Book is written by Martin and Elke Kamphuis, hardback publ by Brunnen Verlag  in 2000, ISBN 3-7655-5863-X and/or Pattloch Verlag ISBN 3-629-00853-4.  I believe that edition was limited and has now reached the end of its run.  M & E felt it was expensive and have been trying to publish in paperback.


Chap 1 (17pp): Martin's early life in Holland, a difficult child.  Travels to S America in search of "freedom", wandering from place to place.  Brief encounter with a Dutch Christian family, falls for the teenage daughter.  Returns to Europe, durgs and sex.


Chap 2 (30pp): To India and Nepal to explore Buddhism.  Takes courses in Dharmsala; initiation into and acceptance of Buddhism.  Ever deeper into Buddhism, still on his search for meaning.    Returns home, tries to integrate Buddhist ways into his life in Holland.  Search for release thro' telepathy and relationship therapy.  Lives with Buddhist/New Age woman (Iris) in Amsterdam.  Experiences that Buddhist beliefs give only temporary relief and don't transfer into daily life.

Goes with Iris to Findhorn.  Longing for a life free of bondages.  Tries to live separately from Iris - she won't let go.


Chap 3 (40pp): Rebirth therapy, involvement in New Age therapies, some relief, but still self-focussed, no compassion for others.

Encounter with Dalai Lama in London.  Spirit guides.  Retreats to India, under tutelage of Buddhist guru, leads life of an ascetic.

Personal meeting with Dalai Lama in Dharmsala.

Returns to Holland, sets up New Age Therapy centre on a Rhine barge.  Very successful, featured on prime time TV.  His traditional parents undergo "therapy" on the barge and are "converted" to his way of life.  Meets Elke, "the lady with the blue eyes", who is married with children.

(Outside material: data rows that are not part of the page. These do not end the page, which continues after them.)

(* ===== verification/Persistence.v ===== *)
(** * What survives a restart of the scheduler

    Theorems on [State]: what is persisted is what a new process reads back,
    and what it may do with it. *)

From S2P Require Import Prelude GoStrings Float64 Mesos Structs Node Cluster Decoding Metadata State Codec.

#[local] Open Scope string_scope.
#[local] Open Scope list_scope.
#[local] Open Scope Z_scope.

Section persistence_properties.
Context `{!Json SchedulerState, !Zlib, !StateCodecLaws}.
Context {Conn Zk W : Type} `{!ZkApi Conn Zk}.
Context `{!Legible} (fw : string).
Local Abbreviation p := (GetZKPath (state_ns fw)).
Context `{!ZkPath p Zk, !ZkLaws false p Conn Zk}.
Local Abbreviation world := (SchedulerCore Conn * (Zk * W))%type.

(** A new process: the manager, then the state. *)
Definition restart (zookeepers : list string) : M (MetadataManager Conn * Zk) SchedulerState :=
  NewMetadataManager fw zookeepers ;; GetSchedulerState.

Lemma wpe_restart stored zks w :
  zk_stored (p := p) w.2 = stored ->
  (forall d, stored = Some d -> exists ss, d = bytes ss) ->
  wpe (restart zks)
    (fun ss w' => mgr_ok fw w'.1 /\ exists n ss0, GetZKPath (ns n) = p /\
      ss = set_zkNode (Some n) (decoded ss0) /\ restored stored ss0 /\
      zk_stored (p := p) w'.2 = Some (bytes ss0))
    (read_failed p stored) w.
Proof.
  intros Hs Henc. apply wpe_bind.
  eapply wpe_mono; [| |apply (wpe_NewMetadataManager (eph := false) fw _ stored); [apply state_not_above|done]].
  - intros u w' [Hm Hs']. by apply wpe_GetSchedulerState.
  - intros x w' [-> Hs']. split; [done|by left].
Qed.

(** A node that may have a task. *)
Definition has_task (n : FrameworkRiakNode) : Prop := state_index Reserved < state_index (CurrentState n).

Lemma decode_needs_reconciliation n : has_task n -> NeedsToBeReconciled (decode_node n) = true.
Proof. unfold has_task, NeedsToBeReconciled. cbn. by destruct (CurrentState n). Qed.

Lemma decoded_not_scheduled ss name c k n :
  Clusters (decoded ss) !! name = Some c -> Nodes c !! k = Some n -> has_task n -> CanBeScheduled n = false.
Proof.
  intros (? & c0 & _ & _ & ->)%decode_map_from (? & n0 & _ & _ & ->)%decode_map_from Ht.
  unfold CanBeScheduled. by rewrite decode_needs_reconciliation.
Qed.


(** On a server that has no state a new process starts with the empty
    state and stores it; on one that has a state it never overwrites it. *)
Theorem first_start (zks : list string) (w : MetadataManager Conn * Zk) :
  (forall d, zk_stored (p := p) w.2 = Some d -> exists ss, d = bytes ss) ->
  wpe (restart zks)
    (fun ss w' => match zk_stored (p := p) w.2 with
      | None => ss = set_zkNode (zkNode ss) emptySchedulerState /\
                zk_stored (p := p) w'.2 = Some (bytes emptySchedulerState)
      | Some d => zk_stored (p := p) w'.2 = Some d
      end)
    (fun x w' => x = panicked /\ (zk_stored (p := p) w'.2 = zk_stored (p := p) w.2 \/
      zk_stored (p := p) w.2 = None)) w.
Proof.
  intros Henc. eapply wpe_mono; [| |by apply (wpe_restart (zk_stored (p := p) w.2))].
  - intros ss w' (_ & n & ss0 & _ & -> & [_ Hr] & ->).
    destruct Hr as [-> | [-> ->]]; done.
  - intros x w' [-> [?|[? _]]]; split; auto.
Qed.

(** Bytes that [GetSchedulerState] panics on. *)
Definition unreadable (b : string) : Prop :=
  exists msg, forall w : MetadataManager Conn * Zk, DeserializeSchedulerState b w = (Panic msg, w).

(** When the state has no JSON, [Persist] reports success and replaces the stored
    state by one that the next process panics on. *)
Theorem encode_error_lost (w : world) :
  core_ready fw p w.1 -> ~ encodable (schedulerState w.1) ->
  wpe Persist (fun r w' => r = None /\ exists b, zk_stored (p := p) w'.2.1 = Some b /\ unreadable b)
    (fun x _ => x = panicked) w.
Proof.
  intros Hcore Hbad. eapply wpe_mono; [| |by apply wpe_Persist_core]; [|by intros x w' [-> _]].
  intros r w' (-> & _ & Hsync & [Hsame _]). split; [done|].
  unfold in_sync in Hsync. rewrite Hsame, bytes_set_zkNode in Hsync.
  eexists. split; [exact Hsync|].
  destruct (deserialize_bad (schedulerState w.1) Hbad) as [msg Hmsg]. exists msg. intros v. apply Hmsg.
Qed.
End persistence_properties.

Section persistence_witnesses.
Import SimZk SimCodec SimCluster.
#[local] Instance ex_legible : Legible := true.

Definition ex_core (ss : SchedulerState) : SchedulerCore unit :=
  mk_SchedulerCore (mk_MetadataManager "riak" (Some tt) (Some (root_ns "riak")) None [])
    (set_zkNode (Some (mk_ZkNode (Some (mk_Stat 0)) "" (state_ns "riak"))) ss) false.

(** A cluster with a node of which all is known, and one that has no JSON. *)
Definition ex_state (cpus : float64) : SchedulerState :=
  let n := node_at 1 Started Started in
  let n := mk_FrameworkRiakNode true 0 1 Started Started None 1 (Some "s1") "h" zero_TaskData "riak" "a"
    (Some "role") (Some "principal") cpus (f64_of_Z 1) (f64_of_Z 1) 10 "u" "root" 0 in
  mk_SchedulerState None "" (Some "f1")
    {["a" := mk_FrameworkRiakCluster "a" {["riak-a-1" := n]} ∅ "" "" false false 0]} ∅.

Definition ex_zk (d : string) (fs : list bool) : zsim :=
  mk_zsim {["/riak/frameworks/riak/SchedulerState" := (d, 0)]} fs.

Lemma ex_state_wf `{!Legible} n : state_wf "riak" (set_zkNode n (ex_state (f64_of_Z 4))).
Proof.
  split; [|cbn; auto with go]. apply map_Forall_singleton. split; [done|].
  split; [|split; [by apply map_Forall_singleton|cbn; auto with go]].
  split; [|split; cbn; auto with go].
  apply map_Forall_singleton. split; [reflexivity|]. split; [reflexivity|]. split; [reflexivity|].
  split; [by vm_compute|]. split.
  - split; [by exists "principal"|]. split; [by exists "role"|]. by vm_compute.
  - split; [|split]; vm_compute; reflexivity.
Qed.

Lemma ex_core_ready ss : core_ready "riak" "/riak/frameworks/riak/SchedulerState" (ex_core ss).
Proof.
  split; [split; [by eexists|done]|]. eexists. split; reflexivity.
Qed.


Lemma first_start_witness :
  let w := (ex_mgr, mk_zsim ∅ [true; false]) in
  wpe (restart "riak" ["zk"])
    (fun ss w' => match zk_stored (p := GetZKPath (state_ns "riak")) w.2 with
      | None => ss = set_zkNode (zkNode ss) emptySchedulerState /\
          zk_stored (p := GetZKPath (state_ns "riak")) w'.2 = Some (bytes emptySchedulerState)
      | Some d => zk_stored (p := GetZKPath (state_ns "riak")) w'.2 = Some d
      end)
    (fun x w' => x = panicked /\
      (zk_stored (p := GetZKPath (state_ns "riak")) w'.2 =
         zk_stored (p := GetZKPath (state_ns "riak")) w.2 \/
       zk_stored (p := GetZKPath (state_ns "riak")) w.2 = None)) w.
Proof.
  intros w. assert (forall d, zk_stored (p := GetZKPath (state_ns "riak")) w.2 = Some d ->
    exists ss, d = bytes ss) as H by (intros d Hd; discriminate Hd).
  exact (first_start "riak" ["zk"] w H).
Defined.

Lemma encode_error_lost_witness :
  let w := (ex_core (ex_state (SpecFloat.S754_infinity false)), (ex_zk "old" [], tt)) in
  wpe Persist (fun r w' => r = None /\ exists b,
      zk_stored (p := GetZKPath (state_ns "riak")) w'.2.1 = Some b /\ unreadable (Conn := unit) (Zk := zsim) b)
    (fun x _ => x = panicked) w.
Proof.
  intros w. refine (encode_error_lost "riak" w (ex_core_ready _) _).
  intros [Hc _]. specialize (Hc "a" _ (lookup_singleton_eq _ _)). destruct Hc as [Hn _].
  specialize (Hn "riak-a-1" _ (lookup_singleton_eq _ _)). destruct Hn as [[Hf _] _]. discriminate Hf.
Defined.

(** A configuration whose body is not UTF-8 is another one after a restart. *)
Lemma config_altered :
  let body := String (Ascii.ascii_of_nat 255) "" in
  let ss := ex_state (f64_of_Z 4) in
  let ss := set_Clusters (set_RiakConfig body <$> Clusters ss) ss in
  match Persist (ex_core ss, (ex_zk "old" [], tt)) with
  | (Ret None, (_, (z, _))) =>
      match restart "riak" ["zk"] (ex_mgr, z) with
      | (Ret ss', _) => RiakConfig <$> Clusters ss' !! "a" = Some RuneError
      | _ => False
      end
  | _ => False
  end.
Proof. vm_compute. reflexivity. Qed.
End persistence_witnesses.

Elke now takes up the story.  (This back-and-forth between Martin and Elke continues, interwoven, for the rest of the book, each giving their own reflection on events.)  Her progress via feminist movement, women's emancipation from tyranny of men (!), women's rights, hatred of males, environmental issues, till she encounters the New Age.  By now she is disheartened and disillusioned.


Chap 4 (13pp): Martin finally, with great difficulty, breaks off the relationship with Iris.  Elke moves in.  They decide to go to India - a difficult decision for Elke.  They meet the Dalai Lama again.


Chap 5 (19pp):  Back to Dharmsala, M consults dead guru and his reincarnation (young boy).  Cheated in India.  Illness and guilt plague Elke.  Martin has 2 near-brushes with death.  Really shaken.  Spend Christmas in S India (half-hearted attempt to celebrate), New Year in Dharmsala; disillusioned with behaviour of Buddhist monks in "normal" life.  Continue their travels to Australia.  End up working on a fruit farm.  Martin decides finally to finish with drugs.


Chap 6 (18pp): Invited to Christian church by guy who gives them a lift.  Word of knowledge over Elke.  Both accept Christ - but are still very confused.  "Good feelings" evaporate after short time.  Elke esp is attacked by demonic powers.  Slow, slow realisation that JESUS isn't just another guru, but "the Living God in person".  Realise their search has ended - He was searching for them!

(Then follow 16 pages of photographs.)


Chap 7 (15pp): Return to Europe.  Difficulties for Elke in resolving relationships in Germany with husband and daughter.  M & E are accepted into a small, loving fellowship - with no female participation!  (Obviously Brethren!)  Strangely gives her a sort of security, she doesn't have to "fight" any more.  Martin realises he still combines Jesus and certain aspects of Buddhist teaching.  Reconciliation between Elke and her daughter; husband files for divorce.  Water baptism, marriage, Bible School.


Chap 8 (10pp): Final, clean break with Buddhism.  (Sent as Attachment)


There is also a 2-page Epilogue, in which they describe one of their workshops with a quite hostile Christian audience, how God intervenes and takes over.  Also a Postscript on what they are doing now "9 years later".....now of course 15 years later!